Assignment
Please output the entries below exactly as they are.

Data listing
(** * ContextMAN core API: a shallow embedding of [server/main.py] and
    [server/run.py], with the properties of its three HTTP handlers and of
    its start-up sequence.

    The handlers are thin glue around two external collaborators (the
    browsing agent and the chat-completion client).  Both are modelled as
    oracles that either return a value or raise; the handlers themselves
    run in a small state-and-exception monad whose state is the trace of
    observable effects (lines printed, delegate calls made). *)

From Stdlib Require Import QArith.
From stdpp Require Import base strings list gmap pretty.

Local Open Scope string_scope.
Local Open Scope Z_scope.
Local Open Scope list_scope.

(** String concatenation computes under [simpl] in this file. *)
#[local] Arguments String.append !_ _ / : simpl nomatch.

(* ===================================================================== *)
(** ** Strings *)

(** The line feed of Python's ["\n"]. *)
Definition nl : string := String (Ascii.ascii_of_nat 10) EmptyString.

(** An f-string or an implicit concatenation of adjacent literals: the
    pieces, already converted with [str], joined left to right. *)
Fixpoint fstring (parts : list string) : string :=
  match parts with
  | [] => EmptyString
  | p :: ps => p +:+ fstring ps
  end.

(** [starts_with p s]: Python's [s.startswith(p)]. *)
Fixpoint starts_with (p s : string) : bool :=
  match p, s with
  | EmptyString, _ => true
  | String a p', String b s' => if Ascii.eqb a b then starts_with p' s' else false
  | String _ _, EmptyString => false
  end.

(** [contains t s]: Python's [t in s] on strings. *)
Fixpoint contains (t s : string) : bool :=
  starts_with t s ||
  match s with
  | EmptyString => false
  | String _ s' => contains t s'
  end.

(** Propositional counterparts, used in the statements. *)
Definition Prefix (p s : string) : Prop := exists r, s = p +:+ r.
Definition Infix (t s : string) : Prop := exists l r, s = l +:+ t +:+ r.

(** [s.split("\n")], accumulating the current line in reverse. *)
Fixpoint split_lines_acc (acc : string) (s : string) : list string :=
  match s with
  | EmptyString => [String.rev acc]
  | String c s' =>
      if Ascii.eqb c (Ascii.ascii_of_nat 10)
      then String.rev acc :: split_lines_acc EmptyString s'
      else split_lines_acc (String c acc) s'
  end.

Definition split_lines (s : string) : list string := split_lines_acc EmptyString s.

(* ===================================================================== *)
(** ** Python values and truthiness *)

(** The values a delegate can hand back and a JSON body can carry.  An
    object of any other class (a container, an agent history) is [VObj],
    with the truth value its [__bool__]/[__len__] gives it. *)
Inductive pyval : Type :=
| VNone
| VBool (b : bool)
| VInt (n : Z)
| VStr (s : string)
| VObj (cls : string) (truth : bool).

(** Python's truth test, as used by [if not result] and
    [if request.user_code]. *)
Definition truthy (v : pyval) : bool :=
  match v with
  | VNone => false
  | VBool b => b
  | VInt n => negb (n =? 0)
  | VStr s => negb (String.eqb s EmptyString)
  | VObj _ t => t
  end.

(** [str | None] fields. *)
Definition of_optional (o : option string) : pyval :=
  match o with
  | None => VNone
  | Some s => VStr s
  end.

(** [str(x)] on such a field, as an f-string applies it. *)
Definition str_optional (o : option string) : string :=
  match o with
  | None => "None"
  | Some s => s
  end.

(** A JSON object, keys in insertion order. *)
Definition json := list (string * pyval).

(* ===================================================================== *)
(** ** Exceptions *)

(** Exceptions by class.  [HTTPException] is FastAPI's; [BaseOnly] stands
    for the classes that derive from [BaseException] but not from
    [Exception] ([KeyboardInterrupt], [SystemExit],
    [asyncio.CancelledError]); [OtherException] is any other subclass of
    [Exception], with its message. *)
Inductive exn : Type :=
| HTTPException (status_code : Z) (detail : string)
| ValueError (msg : string)
| IndexError (msg : string)
| OtherException (cls msg : string)
| BaseOnly (cls msg : string).

(** [isinstance(e, Exception)]: what an [except Exception] clause tests. *)
Definition isinstance_Exception (e : exn) : bool :=
  match e with
  | BaseOnly _ _ => false
  | _ => true
  end.

(** Starlette's [HTTPException.__str__]: status code, colon, detail. *)
Definition starlette_str (status_code : Z) (detail : string) : string :=
  pretty status_code +:+ ": " +:+ detail.

(* ===================================================================== *)
(** ** Requests, delegate interfaces *)

Inductive url_scheme := http | https.

(** A validated [pydantic.HttpUrl]: scheme and host are mandatory, the
    remainder (port, path, query, fragment) is kept as text. *)
Record HttpUrl := {
  scheme : url_scheme;
  host : string;
  rest : string
}.

Definition str_url (u : HttpUrl) : string :=
  (match scheme u with http => "http" | https => "https" end)
    +:+ "://" +:+ host u +:+ rest u.

Record ParseRequest := { url : HttpUrl }.

Record SynthesizeRequest := {
  purpose : string;
  parsed_context : string;
  user_code : option string
}.

(** [ChatGroq(model=..., api_key=..., temperature=...)]. *)
Record ChatGroq := {
  llm_model : string;
  llm_api_key : string;
  llm_temperature : Q
}.

(** [Agent(task=..., llm=...)]. *)
Record Agent := {
  task : string;
  llm : ChatGroq
}.

Inductive role := system | user.

Record message := {
  msg_role : role;
  content : string
}.

(** The keyword arguments of [client.chat.completions.create]. *)
Record chat_request := {
  model : string;
  messages : list message;
  temperature : Q
}.

(** The part of a completion object the handler reads:
    [response.choices[i].message.content], a [str | None]. *)
Record choice := { message_content : option string }.
Record ChatCompletion := { choices : list choice }.

(* ===================================================================== *)
(** ** The handler monad *)

Inductive outcome (A : Type) : Type :=
| Return (a : A)
| Raise (e : exn).
Arguments Return {A} a.
Arguments Raise {A} e.

(** Observable effects, oldest first. *)
Inductive event : Type :=
| Print (line : string)
| AgentRun (a : Agent)
| ChatCreate (r : chat_request)
| SetEventLoopPolicy
| CreateApp (title version : string)
| CreateClient (api_key : string)
| Listen (host : string) (port : Z).

Definition M (A : Type) : Type := list event -> outcome A * list event.

Definition ret {A} (a : A) : M A := fun t => (Return a, t).

Definition raise {A} (e : exn) : M A := fun t => (Raise e, t).

Definition bind {A B} (m : M A) (k : A -> M B) : M B :=
  fun t =>
    match m t with
    | (Return a, t') => k a t'
    | (Raise e, t') => (Raise e, t')
    end.

Notation "x <- m ;; k" := (bind m (fun x => k))
  (at level 100, m at next level, right associativity).
Notation "m ;;; k" := (bind m (fun _ => k))
  (at level 100, right associativity).

Definition print (line : string) : M unit :=
  fun t => (Return tt, t ++ [Print line]).

Definition emit (e : event) : M unit :=
  fun t => (Return tt, t ++ [e]).

(** [try: body / except Exception as e: handler e].  An exception that is
    not an instance of [Exception] is not caught. *)
Definition try_except_Exception {A} (body : M A) (handler : exn -> M A) : M A :=
  fun t =>
    match body t with
    | (Return a, t') => (Return a, t')
    | (Raise e, t') =>
        if isinstance_Exception e then handler e t' else (Raise e, t')
    end.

Exercise response
(** * ContextMAN core API: a shallow embedding of [server/main.py] and
    [server/run.py], with the properties of its three HTTP handlers and of
    its start-up sequence.

    The handlers are thin glue around two external collaborators (the
    browsing agent and the chat-completion client).  Both are modelled as
    oracles that either return a value or raise; the handlers themselves
    run in a small state-and-exception monad whose state is the trace of
    observable effects (lines printed, delegate calls made). *)

From Stdlib Require Import QArith.
From stdpp Require Import base strings list gmap pretty.

Local Open Scope string_scope.
Local Open Scope Z_scope.
Local Open Scope list_scope.

(** String concatenation computes under [simpl] in this file. *)
#[local] Arguments String.append !_ _ / : simpl nomatch.

(* ===================================================================== *)
(** ** Strings *)

(** The line feed of Python's ["\n"]. *)
Definition nl : string := String (Ascii.ascii_of_nat 10) EmptyString.

(** An f-string or an implicit concatenation of adjacent literals: the
    pieces, already converted with [str], joined left to right. *)
Fixpoint fstring (parts : list string) : string :=
  match parts with
  | [] => EmptyString
  | p :: ps => p +:+ fstring ps
  end.

(** [starts_with p s]: Python's [s.startswith(p)]. *)
Fixpoint starts_with (p s : string) : bool :=
  match p, s with
  | EmptyString, _ => true
  | String a p', String b s' => if Ascii.eqb a b then starts_with p' s' else false
  | String _ _, EmptyString => false
  end.

(** [contains t s]: Python's [t in s] on strings. *)
Fixpoint contains (t s : string) : bool :=
  starts_with t s ||
  match s with
  | EmptyString => false
  | String _ s' => contains t s'
  end.

(** Propositional counterparts, used in the statements. *)
Definition Prefix (p s : string) : Prop := exists r, s = p +:+ r.
Definition Infix (t s : string) : Prop := exists l r, s = l +:+ t +:+ r.

(** [s.split("\n")], accumulating the current line in reverse. *)
Fixpoint split_lines_acc (acc : string) (s : string) : list string :=
  match s with
  | EmptyString => [String.rev acc]
  | String c s' =>
      if Ascii.eqb c (Ascii.ascii_of_nat 10)
      then String.rev acc :: split_lines_acc EmptyString s'
      else split_lines_acc (String c acc) s'
  end.

Definition split_lines (s : string) : list string := split_lines_acc EmptyString s.

(* ===================================================================== *)
(** ** Python values and truthiness *)

(** The values a delegate can hand back and a JSON body can carry.  An
    object of any other class (a container, an agent history) is [VObj],
    with the truth value its [__bool__]/[__len__] gives it. *)
Inductive pyval : Type :=
| VNone
| VBool (b : bool)
| VInt (n : Z)
| VStr (s : string)
| VObj (cls : string) (truth : bool).

(** Python's truth test, as used by [if not result] and
    [if request.user_code]. *)
Definition truthy (v : pyval) : bool :=
  match v with
  | VNone => false
  | VBool b => b
  | VInt n => negb (n =? 0)
  | VStr s => negb (String.eqb s EmptyString)
  | VObj _ t => t
  end.

(** [str | None] fields. *)
Definition of_optional (o : option string) : pyval :=
  match o with
  | None => VNone
  | Some s => VStr s
  end.

(** [str(x)] on such a field, as an f-string applies it. *)
Definition str_optional (o : option string) : string :=
  match o with
  | None => "None"
  | Some s => s
  end.

(** A JSON object, keys in insertion order. *)
Definition json := list (string * pyval).

(* ===================================================================== *)
(** ** Exceptions *)

(** Exceptions by class.  [HTTPException] is FastAPI's; [BaseOnly] stands
    for the classes that derive from [BaseException] but not from
    [Exception] ([KeyboardInterrupt], [SystemExit],
    [asyncio.CancelledError]); [OtherException] is any other subclass of
    [Exception], with its message. *)
Inductive exn : Type :=
| HTTPException (status_code : Z) (detail : string)
| ValueError (msg : string)
| IndexError (msg : string)
| OtherException (cls msg : string)
| BaseOnly (cls msg : string).

(** [isinstance(e, Exception)]: what an [except Exception] clause tests. *)
Definition isinstance_Exception (e : exn) : bool :=
  match e with
  | BaseOnly _ _ => false
  | _ => true
  end.

(** Starlette's [HTTPException.__str__]: status code, colon, detail. *)
Definition starlette_str (status_code : Z) (detail : string) : string :=
  pretty status_code +:+ ": " +:+ detail.

(* ===================================================================== *)
(** ** Requests, delegate interfaces *)

Inductive url_scheme := http | https.

(** A validated [pydantic.HttpUrl]: scheme and host are mandatory, the
    remainder (port, path, query, fragment) is kept as text. *)
Record HttpUrl := {
  scheme : url_scheme;
  host : string;
  rest : string
}.

Definition str_url (u : HttpUrl) : string :=
  (match scheme u with http => "http" | https => "https" end)
    +:+ "://" +:+ host u +:+ rest u.

Record ParseRequest := { url : HttpUrl }.

Record SynthesizeRequest := {
  purpose : string;
  parsed_context : string;
  user_code : option string
}.

(** [ChatGroq(model=..., api_key=..., temperature=...)]. *)
Record ChatGroq := {
  llm_model : string;
  llm_api_key : string;
  llm_temperature : Q
}.

(** [Agent(task=..., llm=...)]. *)
Record Agent := {
  task : string;
  llm : ChatGroq
}.

Inductive role := system | user.

Record message := {
  msg_role : role;
  content : string
}.

(** The keyword arguments of [client.chat.completions.create]. *)
Record chat_request := {
  model : string;
  messages : list message;
  temperature : Q
}.

(** The part of a completion object the handler reads:
    [response.choices[i].message.content], a [str | None]. *)
Record choice := { message_content : option string }.
Record ChatCompletion := { choices : list choice }.

(* ===================================================================== *)
(** ** The handler monad *)

Inductive outcome (A : Type) : Type :=
| Return (a : A)
| Raise (e : exn).
Arguments Return {A} a.
Arguments Raise {A} e.

(** Observable effects, oldest first. *)
Inductive event : Type :=
| Print (line : string)
| AgentRun (a : Agent)
| ChatCreate (r : chat_request)
| SetEventLoopPolicy
| CreateApp (title version : string)
| CreateClient (api_key : string)
| Listen (host : string) (port : Z).

Definition M (A : Type) : Type := list event -> outcome A * list event.

Definition ret {A} (a : A) : M A := fun t => (Return a, t).

Definition raise {A} (e : exn) : M A := fun t => (Raise e, t).

Definition bind {A B} (m : M A) (k : A -> M B) : M B :=
  fun t =>
    match m t with
    | (Return a, t') => k a t'
    | (Raise e, t') => (Raise e, t')
    end.

Notation "x <- m ;; k" := (bind m (fun x => k))
  (at level 100, m at next level, right associativity).
Notation "m ;;; k" := (bind m (fun _ => k))
  (at level 100, right associativity).

Definition print (line : string) : M unit :=
  fun t => (Return tt, t ++ [Print line]).

Definition emit (e : event) : M unit :=
  fun t => (Return tt, t ++ [e]).

(** [try: body / except Exception as e: handler e].  An exception that is
    not an instance of [Exception] is not caught. *)
Definition try_except_Exception {A} (body : M A) (handler : exn -> M A) : M A :=
  fun t =>
    match body t with
    | (Return a, t') => (Return a, t')
    | (Raise e, t') =>
        if isinstance_Exception e then handler e t' else (Raise e, t')
    end.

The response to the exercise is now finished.